Vous lui reprochez d’avoir réalisé un film sans la moindre aspérité, ni visuellement — ce qui est unanimement salué — ni scénaristiquement, ni intellectuellement. J’ai déjà souligné les doutes que je me permettais d’avoir sur ces points, et l’interprétation pouvant en être faite — n’y revenons pas (sinon pour souligner que votre très pertinente remarque sur le spectacle barbare du massacre des humains par Tsu’tey en contrepoint invalidant du discours vitaliste de Neytiri me semble aller dans le sens de ma vision « anti-manichéenne » du film).
Je suis par contre totalement d’accord avec votre réaction contre la doxa médiatique autour de la perfection technique du film. Elle est avérée, point n’est besoin d’aller plus loin — sauf à se demander comment elle change le rapport du metteur en scène à l’image.

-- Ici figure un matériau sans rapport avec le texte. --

(** * IPR service: embedding of the watermarking library and its properties

    The development follows the two library modules of the service,
    [ipr_service/lib/raster_ipr.py] and [ipr_service/lib/vector_ipr.py].
    Python values are modelled as they are computed: integers as [Z],
    indexable arrays as lists with the interpreter's index rules written
    out, exceptions as a result type. *)

From Stdlib Require Import ZArith Lia Bool Strings.Byte String Ascii.
From Stdlib Require Import Floats Uint63.
From stdpp Require Import base list numbers sorting.
From Equations Require Import Equations.

Local Open Scope Z_scope.

(** ** Python exceptions and the result monad

    [Unfinished] is not an exception of Python: it is the outcome of a
    loop of the random number library that was cut before it ended. *)

Inductive exn : Type :=
| IndexError
| KeyError
| ValueError
| TypeError
| NameError
| AttributeError
| AssertionError
| NotImplementedError
| InitializeException
| OverflowError
| ZeroDivisionError
| Unfinished.

Inductive result (A : Type) : Type :=
| Ok (a : A)
| Raise (e : exn).
Arguments Ok {A} a.
Arguments Raise {A} e.

#[global] Instance result_ret : MRet result := fun A a => Ok a.
#[global] Instance result_bind : MBind result :=
  fun A B f m => match m with Ok a => f a | Raise e => Raise e end.
#[global] Instance result_fmap : FMap result :=
  fun A B f m => match m with Ok a => Ok (f a) | Raise e => Raise e end.

Definition is_Ok {A} (r : result A) : bool :=
  match r with Ok _ => true | Raise _ => false end.

(** [for x in xs: body] over a state that the body may update or abort. *)
Fixpoint for_ {A S : Type} (xs : list A) (body : A -> S -> result S) (s : S)
  : result S :=
  match xs with
  | [] => Ok s
  | x :: xs' => s' ← body x s; for_ xs' body s'
  end.

(** [range(a, b)] *)
Definition range (a b : Z) : list Z := seqZ a (b - a).

(** Index normalisation of a Python sequence of length [len]: negative
    indices count from the end, anything else out of range raises. *)
Definition py_index (len i : Z) : result nat :=
  if (0 <=? i) && (i <? len) then Ok (Z.to_nat i)
  else if (- len <=? i) && (i <? 0) then Ok (Z.to_nat (i + len))
  else Raise IndexError.

Definition getitem {A} (l : list A) (i : Z) : result A :=
  n ← py_index (Z.of_nat (length l)) i;
  match l !! n with Some a => Ok a | None => Raise IndexError end.

Definition setitem {A} (l : list A) (i : Z) (a : A) : result (list A) :=
  n ← py_index (Z.of_nat (length l)) i;
  Ok (<[n := a]> l).

(** [a[i][j]] and [a[i][j] = v] on a two-dimensional array. *)
Definition getitem2 {A} (m : list (list A)) (i j : Z) : result A :=
  row ← getitem m i; getitem row j.

Definition setitem2 {A} (m : list (list A)) (i j : Z) (a : A)
  : result (list (list A)) :=
  row ← getitem m i;
  row' ← setitem row j a;
  setitem m i row'.

(** ** Python text of numbers *)

Module PyStr.

Definition digit_char (d : Z) : ascii := ascii_of_nat (48 + Z.to_nat d).

Fixpoint digits_rev (fuel : nat) (n : Z) : list ascii :=
  match fuel with
  | O => []
  | S fuel' =>
      if n <? 10 then [digit_char n]
      else digit_char (n mod 10) :: digits_rev fuel' (n / 10)
  end.

(** [str(n)] for an integer. *)
Definition str_int (n : Z) : string :=
  let ds := string_of_list_ascii
              (rev (digits_rev (S (Z.to_nat (Z.log2 (Z.abs n)))) (Z.abs n))) in
  if n <? 0 then String "-" ds else ds.

Definition is_digit (c : ascii) : bool :=
  let n := nat_of_ascii c in (48 <=? n)%nat && (n <=? 57)%nat.

Definition digit_val (c : ascii) : Z := Z.of_nat (nat_of_ascii c) - 48.

Fixpoint all_digits (s : string) : bool :=
  match s with
  | EmptyString => true
  | String c s' => is_digit c && all_digits s'
  end.

Fixpoint digits_val (acc : Z) (s : string) : Z :=
  match s with
  | EmptyString => acc
  | String c s' => digits_val (acc * 10 + digit_val c) s'
  end.

(** [int(s)] for a sign and decimal digits; any other text is refused. *)
Definition int_of_str (s : string) : result Z :=
  let '(neg, body) :=
    match s with
    | String "-" s' => (true, s')
    | String "+" s' => (false, s')
    | _ => (false, s)
    end in
  if (0 <? String.length body)%nat && all_digits body
  then Ok (if neg then - digits_val 0 body else digits_val 0 body)
  else Raise ValueError.

End PyStr.

(** ** Python floats and their text

    Floats are the kernel's binary64 numbers.  The conversions between
    floats and decimal text are computed on exact integers. *)

Module PyFloat.

(** The binary64 number nearest to [p / q] (ties to even), signed. *)
Definition of_ratio (neg : bool) (p q : Z) : float :=
  if p <=? 0 then (if neg then (-0)%float else 0%float)
  else
    let s := 64 + Z.log2 q - Z.log2 p in
    let num := p * 2 ^ Z.max s 0 in
    let den := q * 2 ^ Z.max (- s) 0 in
    let r := num mod den in
    let loc := if r =? 0 then loc_Exact else loc_Inexact (2 * r ?= den) in
    SF2Prim (binary_round_aux prec emax neg (num / den) (- s) loc).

Car, pour le moment, la grande qualité que l’on semble trouver à la 3D version Cameron n’implique que le seul spectateur. Le fait de provoquer une immersion encore inédite dans le film — à croire que les tenants de cette ligne d’argumentation n’ont jamais été captivés par un film (ou un livre, à tout prendre) — est certes une qualité, mais la véritable question est : puisque le cinéma se pique toujours plus de reproduire le réel le plus concret, qu’en est-il de la vision du monde des réalisateurs à qui cette possibilité est offerte ?
J’ai eu, je dois l’avouer, quelques difficultés à discerner les prises de position artistiques de Cameron — ce qui me fait croire, soit que le réalisateur attend les deux nouvelles itérations de ce qu’il semble vouloir être une trilogie pour développer son propos, soit… qu’il a raté son coup.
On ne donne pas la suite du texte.